Home and garden briefs, upcoming events

PETALUMA: Festival helps you spruce up the yard

The Petaluma Art & Garden Festival once again spreads out across two downtown blocks on July 14, with music, wine and food tasting and activities, along with 140 booths of art, plants, and objects to beautify your outdoor living space.

Festival-goers can shop for fresh vegetables, plants, succulents and everything from wind chimes and garden art to antiques, benches and flowerpots. Experts from the Petaluma Garden Club and the Sonoma County Master Gardeners will be on hand to help troubleshoot, as well as representatives from nurseries like North Coast Native, Re-succulents and Noelle's Miniature Gardens.

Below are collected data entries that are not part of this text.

(** [app.put('/api/reviews/:id', ...)]; [reviewId] is [parseInt(req.params.id)]. *)
Definition put_review (st : state) (reviewId : Z)
    (req : request update_body) (now : Z) : response Review.t * state :=
  let b := body req in
  match list_find (has_id reviewId) (reviews st) with
  | None => (Failed ReviewNotFound, st)
  | Some (reviewIndex, r) =>
      if differs (Review.userId r) (u_userId b)
      then (Failed NotOwnReview, st)
      else if (truthy (u_rating b)
               && match u_rating b with
                  | Some rating => num_lt rating 1 || num_gt rating 5
                  | None => false
                  end)%bool
      then (Failed RatingOutOfRange, st)
      else
        let rating' :=
          match u_rating b with
          | Some rating => if truthy rating then parseInt rating else Review.rating r
          | None => Review.rating r
          end in
        let text' :=
          match u_text b with
          | Some text => if truthy text then trim text else Review.text r
          | None => Review.text r
          end in
        let r' := Review.mk (Review.id r) (Review.movieId r) (Review.userId r)
                            (Review.userName r) rating' text'
                            (Review.createdAt r) now in
        (Sent 200 r', mkState (movies st) (<[reviewIndex := r']> (reviews st)))
  end.

(** [app.delete('/api/reviews/:id', ...)]. *)
Definition delete_review (st : state) (reviewId : Z)
    (req : request update_body) : response unit * state :=
  match list_find (has_id reviewId) (reviews st) with
  | None => (Failed ReviewNotFound, st)
  | Some (reviewIndex, r) =>
      if differs (Review.userId r) (u_userId (body req))
      then (Failed NotOwnReview, st)
      else (Sent 200 tt, mkState (movies st) (delete reviewIndex (reviews st)))
  end.

(** *** Read handlers *)

Record page_of (A : Type) := mkPage {
  items : list A;
  currentPage : number;
  totalPages : number;
  totalCount : Z;
  hasNextPage : bool;
  hasPrevPage : bool
}.
Arguments mkPage {A}.
Arguments items {A}.
Arguments currentPage {A}.
Arguments totalPages {A}.
Arguments totalCount {A}.
Arguments hasNextPage {A}.
Arguments hasPrevPage {A}.

(** The pagination block shared by the three listing handlers. *)
Definition paginate {A} (arr : list A) (page limit : param) : page_of A :=
  let startIndex := num_mul (num_sub (to_number page 1) (Int 1)) (to_number limit 10) in
  let endIndex := num_add startIndex (parseInt_param limit 10) in
  let len := Z.of_nat (length arr) in
  mkPage (slice arr startIndex endIndex)
         (parseInt_param page 1)
         (ceil_div len (to_number limit 10))
         len
         (num_ltb endIndex (Int len))
         (num_ltb (Int 0) startIndex).

(** A local array variable either is the global [movies] array itself or
    a new array returned by [filter]. *)
Inductive movie_array :=
  | TheGlobal
  | Fresh (arr : list Movie.t).

Definition contents (st : state) (a : movie_array) : list Movie.t :=
  match a with
  | TheGlobal => movies st
  | Fresh arr => arr
  end.
Definition bind {A B : Type} (m : M A) (k : A -> M B) : M B :=
  fun s =>
    match m s with
    | Some (Ok a, s') => k a s'
    | Some (Raise e, s') => Some (Raise e, s')
    | None => None
    end.

Definition get : M Coordinator := fun s => Some (Ok s, s).

Definition modify (f : Coordinator -> Coordinator) : M unit :=
  fun s => Some (Ok tt, f s).

Definition lift {A : Type} (r : result A) : M A := fun s => Some (r, s).

(** [try: m  except ...: h e] *)
Definition try_except {A : Type} (m : M A) (h : exn -> M A) : M A :=
  fun s =>
    match m s with
    | Some (Raise e, s') => h e s'
    | r => r
    end.

Definition when (b : bool) (m : M unit) : M unit := if b then m else ret tt.

Notation "x <- c ;; k" := (bind c (fun x => k))
  (at level 61, c at next level, right associativity).
Notation "c ;; k" := (bind c (fun _ => k))
  (at level 61, right associativity).

(** Python truthiness of an [Optional] handle. *)
Definition truthy {A : Type} (o : option A) : bool :=
  match o with Some _ => true | None => false end.

(** [self._client and self._client.is_connected] *)
Definition client_connected (s : Coordinator) : bool :=
  match _client s with
  | Some c => is_connected c
  | None => false
  end.

Definition emit (e : effect) : M unit :=
  modify (fun s => set_trace (trace s ++ [e]) s).

Definition sleep (ms : Z) : M unit := emit (Slept ms).

Definition async_set_updated_data (d : UpdatedData) : M unit := emit (Updated d).

(** [range(n)] *)
Definition range (n : nat) : list Z := map Z.of_nat (seq 0 n).

(** Answers of the transport and of the clock. *)
Record Link : Type := mkLink {
  establish_ok : bool;          (* establish_connection succeeds *)
  start_notify_ok : bool;       (* start_notify succeeds *)
  write_ok : nat -> bool;       (* the n-th call of write_gatt_char succeeds *)
  disconnect_runs_callback : bool;
                                (* client.disconnect() runs the registered
                                   disconnected callback before it returns *)
  clock : Z                     (* time.time() *)
}.
(** * An in-memory cache: refresh coordination, policy selection and the
      LRU local cache

    Two source files are embedded here.

    - [policy.go]: the cache [entry] with its refresh flag ([lockEntry],
      [unlockEntry]) and the policy constructor [newPolicy].  Module [Policy].
    - the local cache ([localCache], [Put], [GetIfPresent], [Invalidate],
      [InvalidateAll], [removeOldest], [New] and its options).  Module
      [LocalCache].

    Both files declare a type called [entry]; each module keeps its own. *)

From stdpp Require Import gmap strings list fin_maps.

(* ===================================================================== *)
(** * policy.go *)
(* ===================================================================== *)

Module Policy.

(** [sync.Mutex].  [true] means held.  [Lock] on a held mutex cannot
    proceed and [Unlock] on a free mutex is a fatal error: both are [None]. *)
Definition Mutex := bool.

Definition Lock (m : Mutex) : option Mutex :=
  if m then None else Some true.

Definition Unlock (m : Mutex) : option Mutex :=
  if m then Some false else None.

Section Entry.
(** [Key], [Value], [time.Time] and [listID] are declared outside the two
    files; the code below only stores them. *)
Context {Key Value Time ListID : Type}.

Record entry := mkEntry {
  key : Key;
  value : Value;
  accessed : Time;
  updated : Time;
  listID : ListID;
  hash : Z;
  refreshMu : Mutex;
  isRefreshing : bool
}.

Definition set_refreshMu (m : Mutex) (en : entry) : entry :=
  mkEntry (key en) (value en) (accessed en) (updated en) (listID en)
          (hash en) m (isRefreshing en).

Definition set_isRefreshing (b : bool) (en : entry) : entry :=
  mkEntry (key en) (value en) (accessed en) (updated en) (listID en)
          (hash en) (refreshMu en) b.

(** [lockEntry]: the updated entry and the returned [canRefresh]. *)
Definition lockEntry (en : entry) : option (entry * bool) :=
  m ← Lock (refreshMu en);
  let en := set_refreshMu m en in
  let canRefresh := negb (isRefreshing en) in
  let en := set_isRefreshing true en in
  m ← Unlock (refreshMu en);
  Some (set_refreshMu m en, canRefresh).

Definition unlockEntry (en : entry) : option entry :=
  m ← Lock (refreshMu en);
  let en := set_refreshMu m en in
  let en := set_isRefreshing false en in
  m ← Unlock (refreshMu en);
  Some (set_refreshMu m en).

(** A caller's history on one entry: each call runs to completion before
    the next one starts, which is what [refreshMu] enforces. *)
Inductive call := CallLock | CallUnlock.

(** Runs the calls in order; the result lists what each [lockEntry]
    returned. *)
Fixpoint run (en : entry) (cs : list call) : option (entry * list bool) :=
  match cs with
  | [] => Some (en, [])
  | CallLock :: cs =>
      '(en, b) ← lockEntry en;
      '(en, bs) ← run en cs;
      Some (en, b :: bs)
  | CallUnlock :: cs =>
      en ← unlockEntry en;
      run en cs
  end.
End Entry.

Arguments entry : clear implicits.

(** Modelled from the spec: the struct types [slruCache], [lruCache] and
    [tinyLFU] are declared outside the two files; [newPolicy] only builds
    an empty value of one of them, so the model keeps which of the three
    policy implementations was chosen. *)
Inductive policy := slruCache | lruCache | tinyLFU.

(** The outcome of a call that may panic. *)
Inductive result (A : Type) :=
  | Ok (a : A)
  | Panic (msg : string).
Arguments Ok {A} a.
Arguments Panic {A} msg.

(** [newPolicy]: the [switch] compares [name] with each case in turn. *)
Definition newPolicy (name : string) : result policy :=
  if String.eqb name EmptyString || String.eqb name "slru" then Ok slruCache
  else if String.eqb name "lru" then Ok lruCache
  else if String.eqb name "tinylfu" then Ok tinyLFU
  else Panic ("cache: unsupported policy " +:+ name).

(** ** Callers running concurrently

    Several callers work on one entry at once, each one statement at a
    time.  What they share is the mutex and the flag. *)

(** Where a caller stands inside [lockEntry] or [unlockEntry]: before
    [refreshMu.Lock()], holding the mutex, after reading [canRefresh],
    after writing the flag, and returned. *)
Inductive pc :=
  | LockStart
  | LockHeld
  | LockRead (canRefresh : bool)
  | LockSet (canRefresh : bool)
  | LockDone (canRefresh : bool)
  | UnlockStart
  | UnlockHeld
  | UnlockSet
  | UnlockDone.

Record shared := mkShared { mu : Mutex; refreshing : bool }.

(** The next statement of a caller at [p]. *)
Definition step1 (s : shared) (p : pc) : option (shared * pc) :=
  match p with
  | LockStart => m ← Lock (mu s); Some (mkShared m (refreshing s), LockHeld)
  | LockHeld => Some (s, LockRead (negb (refreshing s)))
  | LockRead b => Some (mkShared (mu s) true, LockSet b)
  | LockSet b => m ← Unlock (mu s); Some (mkShared m (refreshing s), LockDone b)
  | LockDone _ => None
  | UnlockStart => m ← Lock (mu s); Some (mkShared m (refreshing s), UnlockHeld)
  | UnlockHeld => Some (mkShared (mu s) false, UnlockSet)
  | UnlockSet => m ← Unlock (mu s); Some (mkShared m (refreshing s), UnlockDone)
  | UnlockDone => None
  end.

(** Where callers are, for counting them: about to call, holding the
    mutex, holding it with [canRefresh = b] read and the flag not yet
    written, past a [lockEntry] write after reading true, past an
    [unlockEntry] write, returned from [lockEntry] with true. *)
Definition starting (p : pc) : bool :=
  match p with LockStart | UnlockStart => true | _ => false end.
Definition holding (p : pc) : bool :=
  match p with
  | LockHeld | LockRead _ | LockSet _ | UnlockHeld | UnlockSet => true
  | _ => false
  end.
Definition reading (b : bool) (p : pc) : bool :=
  match p with LockRead b' => bool_decide (b' = b) | _ => false end.
Definition won (p : pc) : bool :=
  match p with LockSet true | LockDone true => true | _ => false end.
Definition reset (p : pc) : bool :=
  match p with UnlockSet | UnlockDone => true | _ => false end.
Definition returned_true (p : pc) : bool :=
  match p with LockDone true => true | _ => false end.

(** Holding the mutex and not between the read and the write. *)
Definition writing (p : pc) : bool :=
  match p with LockHeld | LockSet _ | UnlockHeld | UnlockSet => true | _ => false end.

(** Returned from [lockEntry]. *)
Definition is_done (p : pc) : bool :=
  match p with LockDone _ => true | _ => false end.

(** Past the write of [lockEntry]. *)
Definition passed (p : pc) : bool :=
  match p with LockSet _ | LockDone _ => true | _ => false end.

(** One step of caller [i]; [None] when it has returned or cannot
    proceed. *)
Definition step_at (i : nat) (cfg : shared * list pc) : option (shared * list pc) :=
  p ← cfg.2 !! i;
  '(s, p) ← step1 cfg.1 p;
  Some (s, <[i := p]> cfg.2).

(** Runs the callers in the order the schedule picks them. *)
Fixpoint schedule (sched : list nat) (cfg : shared * list pc)
    : option (shared * list pc) :=
  match sched with
  | [] => Some cfg
  | i :: sched => cfg ← step_at i cfg; schedule sched cfg
  end.

Definition idle : shared := mkShared false false.

Definition count (f : pc → bool) (ts : list pc) : nat := length (filter f ts).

Entertainers include Dylan Chambers and The Midnight Transit. Dylan is the son of Lester Chambers, lead singer for the '60s soul band The Chambers Brothers. Lester will join him onstage.

Food and wine tasting is by ticket, $25 for a discount pass that includes a commemorative wine or ale glass. Purveyors include Pongo's Kitchen, Nick's Cove, Della Fattoria, Velasco's, Robledo and Reynoso wineries, Lagunitas IPA, Henhouse and Dempsey's. 11 a.m. to 5 p.m. 762-9348, petalumadowntown.com.

SEBASTOPOL: Learn to preserve bounty of summer

Summer gardens so often produce more than we can eat. Learn to preserve the bounty for a rainy day during a class at Sebastopol Hardware at 6 p.m. Wednesday, July 10.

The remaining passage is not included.